You Can’t Control What’s Happening Out There. You Can Control This

UK manufacturers are being squeezed from every direction. The businesses that come through it won’t be the luckiest. They’ll be the best led

Let’s not dress it up. It is hard out there right now. Genuinely hard.

Conflict in the Middle East is disrupting shipping routes that global supply chains depend on. Oil prices are volatile. Energy costs remain elevated. Material costs have not come down the way many manufacturers hoped. And consumer confidence, in some sectors, is starting to wobble.

I speak to manufacturing leaders every week. The conversations are different to how they were two or three years ago. There’s more uncertainty in the room. More pressure on margins and more questions without clean answers.

I’m not going to pretend otherwise. That’s not useful to anyone.

But here is what I do know, after 25 years working in and around UK manufacturing:

The businesses that navigate volatile periods best are rarely the ones with the best luck on commodity prices. They’re the ones with the right people making the right calls under pressure.

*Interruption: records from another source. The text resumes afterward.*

Lemma hashStep_spec hash hash' char :
  toInt32 hash' = hash ->
  hashStep hash char = toInt32 (31 * hash' + char).
Proof.
  intros <-. unfold hashStep. rewrite Z.land_diag.
  apply toInt32_congruent.
  assert (Hidem : toInt32 (toInt32 hash') = toInt32 hash').
  { destruct (toInt32_shift hash') as (q & Hq). apply toInt32_congruent.
    rewrite Hq. apply Z_mod_plus_full. }
  rewrite Hidem, Z.shiftl_mul_pow2 by lia.
  destruct (toInt32_shift hash') as (q & Hq).
  destruct (toInt32_shift (toInt32 hash' * 2 ^ 5)) as (q' & Hq').
  rewrite Hq', Hq.
  replace ((hash' + q * 4294967296) * 2 ^ 5 + q' * 4294967296
           - (hash' + q * 4294967296) + char)
    with (31 * hash' + char + (31 * q + q') * 4294967296) by lia.
  apply Z_mod_plus_full.
Qed.

Lemma fold_hashStep codes : forall hash hash',
  toInt32 hash' = hash ->
  fold_left hashStep codes hash
  = toInt32 (fold_left (fun h c => 31 * h + c) codes hash').
Proof.
  induction codes as [|c r IH]; simpl; intros hash hash' Hh; [now symmetry|].
  apply IH. symmetry. now apply hashStep_spec.
Qed.

Lemma length_filler k fillString : forall rest,
  fillString <> EmptyString -> String.length (filler k fillString rest) = k.
Proof.
  induction k as [|k IH]; intros rest Hne; [reflexivity|].
  destruct rest as [|c r]; simpl.
  - destruct fillString as [|c r]; [contradiction|]. simpl. now rewrite IH.
  - now rewrite IH.
Qed.

Lemma length_string_app (s t : string) :
  String.length (s ++ t) = (String.length s + String.length t)%nat.
Proof. induction s as [|c r IH]; simpl; [reflexivity | now rewrite IH]. Qed.

Lemma length_padStart n fillString s :
  fillString <> EmptyString ->
  String.length (padStart n fillString s) = Nat.max n (String.length s).
Proof.
  intros Hne. unfold padStart. destruct (Nat.leb_spec n (String.length s)); [lia|].
  rewrite length_string_app, length_filler by exact Hne. lia.
Qed.

Lemma length_toString16_from steps : forall n acc k,
  0 <= n < 16 ^ Z.of_nat (S k) ->
  (String.length (toString16_from steps n acc) <= String.length acc + S k)%nat.
Proof.
  induction steps as [|steps IH]; intros n acc k Hn; simpl; [lia|].
  destruct (Z.eqb_spec (n / 16) 0) as [Hz|Hnz]; [simpl; lia|].
  destruct k as [|k].
  - exfalso. apply Hnz. apply Z.div_small. simpl in Hn. lia.
  - specialize (IH (n / 16) (String (hex_digit (n mod 16)) acc) k).
    simpl String.length in IH. etransitivity; [apply IH|lia].
    split; [apply Z.div_pos; lia|].
    apply Z.div_lt_upper_bound; [lia|].
    replace (16 ^ Z.of_nat (S (S k))) with (16 * 16 ^ Z.of_nat (S k)) in Hn; [lia|].
    rewrite (Nat2Z.inj_succ (S k)), Z.pow_succ_r by lia. reflexivity.
Qed.

Lemma radix_hex_digit d : 0 <= d < 16 -> radix_digit (hex_digit d) = Some d.
Proof.
  intros Hd.
  assert (Hall : forallb (fun k => match radix_digit (hex_digit (Z.of_nat k)) with
                                   | Some v => v =? Z.of_nat k
                                   | None => false
                                   end) (seq 0 16) = true) by reflexivity.
  pose proof (in_range_nat _ _ _ Hall d) as H. cbv beta in H.
  rewrite Z2Nat.id in H by lia. specialize (H ltac:(simpl; lia)).
  destruct (radix_digit (hex_digit d)) as [v|]; [|discriminate].
  apply Z.eqb_eq in H. now subst.
Qed.

Lemma toString16_from_step steps n acc :
  toString16_from (S steps) n acc
  = if n / 16 =? 0 then String (hex_digit (n mod 16)) acc
    else toString16_from steps (n / 16) (String (hex_digit (n mod 16)) acc).
Proof. reflexivity. Qed.

Lemma parse_toString16_from steps : forall n acc pre,
  0 <= n < 2 ^ Z.of_nat (S steps) ->
  pre = None \/ pre = Some 0 ->
  parse_digits 16 (list_ascii_of_string (toString16_from (S steps) n acc)) pre
  = parse_digits 16 (list_ascii_of_string acc) (Some n).
Proof.
  induction steps as [|steps IH]; intros n acc pre Hn Hpre.
  - assert (Hsmall : n / 16 = 0) by (apply Z.div_small; simpl in Hn; lia).
    rewrite toString16_from_step, Hsmall. cbn [Z.eqb list_ascii_of_string parse_digits].
    rewrite Z.mod_small by (simpl in Hn; lia).
    rewrite radix_hex_digit by (simpl in Hn; lia).
    destruct (Z.ltb_spec n 16); [|simpl in Hn; lia].
    destruct Hpre as [-> | ->]; [reflexivity | do 2 f_equal; lia].
  - rewrite toString16_from_step.
    pose proof (Z.mod_pos_bound n 16 ltac:(lia)) as Hmod.
    pose proof (Z.div_mod n 16 ltac:(lia)) as Hdiv.
    destruct (Z.eqb_spec (n / 16) 0) as [Hsmall|Hbig].
    + cbn [list_ascii_of_string parse_digits].
      rewrite radix_hex_digit by exact Hmod.
      destruct (Z.ltb_spec (n mod 16) 16); [|lia].
      destruct Hpre as [-> | ->]; do 2 f_equal; lia.
    + rewrite (IH (n / 16) _ pre); [| |exact Hpre].
      2: { split; [apply Z.div_pos; lia|].
           apply Z.div_lt_upper_bound; [lia|].
           rewrite (Nat2Z.inj_succ (S steps)), Z.pow_succ_r in Hn by lia. lia. }
      cbn [list_ascii_of_string parse_digits].
      rewrite radix_hex_digit by exact Hmod.
      destruct (Z.ltb_spec (n mod 16) 16); [|lia].
      do 2 f_equal. lia.
Qed.

Lemma parse_toString16 n pre :
  0 <= n -> pre = None \/ pre = Some 0 ->
  parse_digits 16 (list_ascii_of_string (toString16 n)) pre = Some n.
Proof.
  intros Hn Hpre. unfold toString16.
  rewrite parse_toString16_from; [reflexivity| |exact Hpre].
  split; [exact Hn|]. rewrite Nat2Z.inj_succ, Z2Nat.id by apply Z.log2_nonneg.
  destruct (Z.eq_dec n 0) as [->|Hnz]; [reflexivity|].
  apply Z.log2_spec. lia.
Qed.

Lemma parse_zero_filler k s : forall rest pre,
  rest = EmptyString \/ rest = "0"%string ->
  pre = None \/ pre = Some 0 ->
  parse_digits 16 (list_ascii_of_string (filler k "0" rest ++ s)) pre
  = parse_digits 16 (list_ascii_of_string s)
                 (match k with O => pre | S _ => Some 0 end).
Proof.
  induction k as [|k IH]; intros rest pre Hrest Hpre; [reflexivity|].
  assert (Hstep : filler (S k) "0" rest = String "0" (filler k "0" EmptyString)).
  { destruct Hrest as [-> | ->]; reflexivity. }
  rewrite Hstep. cbn [String.append list_ascii_of_string parse_digits].
  replace (radix_digit "0") with (Some 0) by reflexivity.
  replace (0 <? 16) with true by reflexivity.
  assert (Hzero : Some match pre with Some a => a * 16 + 0 | None => 0 end = Some 0).
  { destruct Hpre as [-> | ->]; reflexivity. }
  rewrite Hzero, IH by auto. now destruct k.
Qed.

(** X23. [simpleHash] always yields exactly eight characters, and the
    number they spell in hexadecimal is the polynomial hash of the
    character codes, with multiplier 31, reduced modulo 2^32: the shifts,
    the subtraction and the conversions to 32 bits in the loop add up to
    that. *)
Theorem simpleHash_is_polynomial str :
  String.length (simpleHash str) = 8%nat
  /\ parse_digits 16 (list_ascii_of_string (simpleHash str)) None
     = Some (fold_left (fun h c => 31 * h + c) (charCodes str) 0 mod 4294967296).
Proof.
  assert (Hfold : fold_left hashStep (charCodes str) 0
                  = toInt32 (fold_left (fun h c => 31 * h + c) (charCodes str) 0)).
  { now apply fold_hashStep. }
  assert (Hvalue : toUint32 (fold_left hashStep (charCodes str) 0)
                   = fold_left (fun h c => 31 * h + c) (charCodes str) 0 mod 4294967296).
  { rewrite Hfold. unfold toUint32.
    destruct (toInt32_shift (fold_left (fun h c => 31 * h + c) (charCodes str) 0))
      as (q & ->).
    apply Z_mod_plus_full. }
  unfold simpleHash. rewrite Hvalue.
  pose proof (Z.mod_pos_bound (fold_left (fun h c => 31 * h + c) (charCodes str) 0)
                4294967296 ltac:(lia)) as Hbound.
  set (v := fold_left (fun h c => 31 * h + c) (charCodes str) 0 mod 4294967296) in *.
  split.
  - rewrite length_padStart by discriminate.
    assert (Hlen : (String.length (toString16 v) <= 8)%nat).
    { unfold toString16.
      apply (length_toString16_from (S (Z.to_nat (Z.log2 v))) v EmptyString 7).
      change (16 ^ Z.of_nat 8) with 4294967296. exact Hbound. }
    lia.
  - unfold padStart. destruct (8 <=? String.length (toString16 v))%nat.
    + apply parse_toString16; [lia | now left].
    + rewrite parse_zero_filler by auto.
      destruct (8 - String.length (toString16 v))%nat;
        apply parse_toString16; auto; lia.
Qed.

End HashFacts.

(* ================================================================== *)
(** * Calls to the language model *)
(* ================================================================== *)

Section LlmFacts.
Import Llm.

Variable errorText : text -> string.

Lemma length_substring_0 n : forall s,
  (n <= String.length s)%nat -> String.length (substring 0 n s) = n.
Proof.
  induction n as [|n IH]; intros s Hn; [now destruct s|].
  destruct s as [|c r]; simpl in *; [lia|]. rewrite IH; lia.
Qed.

Lemma estimatedTokens_le input maxTokens :
  (estimatedTokens input <=? maxTokens)%nat = (String.length input <=? 4 * maxTokens)%nat.
Proof.
  unfold estimatedTokens.
  pose proof (Nat.div_mod_eq (String.length input + 3) 4) as Hdiv.
  pose proof (Nat.mod_upper_bound (String.length input + 3) 4 ltac:(lia)) as Hmod.
  destruct (Nat.leb_spec ((String.length input + 3) / 4) maxTokens);
    destruct (Nat.leb_spec (String.length input) (4 * maxTokens)); try reflexivity; lia.
Qed.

What’s Actually Driving the Pressure

The disruption in the Red Sea and the broader instability across the Middle East is not a distant problem. For UK manufacturers with global supply chains, it is already arriving on the factory floor.

Here is what I’m hearing on the ground:

  • Lead times stretching, with little warning and limited ability to plan around them
  • Freight costs climbing again, eating directly into already tight margins
  • Energy costs remaining stubbornly high, driven in part by oil market volatility
  • Tier-2 and tier-3 suppliers under serious financial strain
  • Customer confidence softening in certain end markets, creating demand uncertainty on top of supply uncertainty

None of this is temporary. Some of it may get worse before it gets better. The businesses sitting back and waiting for conditions to normalise are making a strategic mistake.

The Football Manager Test

When I think about how manufacturing leaders should be responding right now, I keep coming back to the same analogy.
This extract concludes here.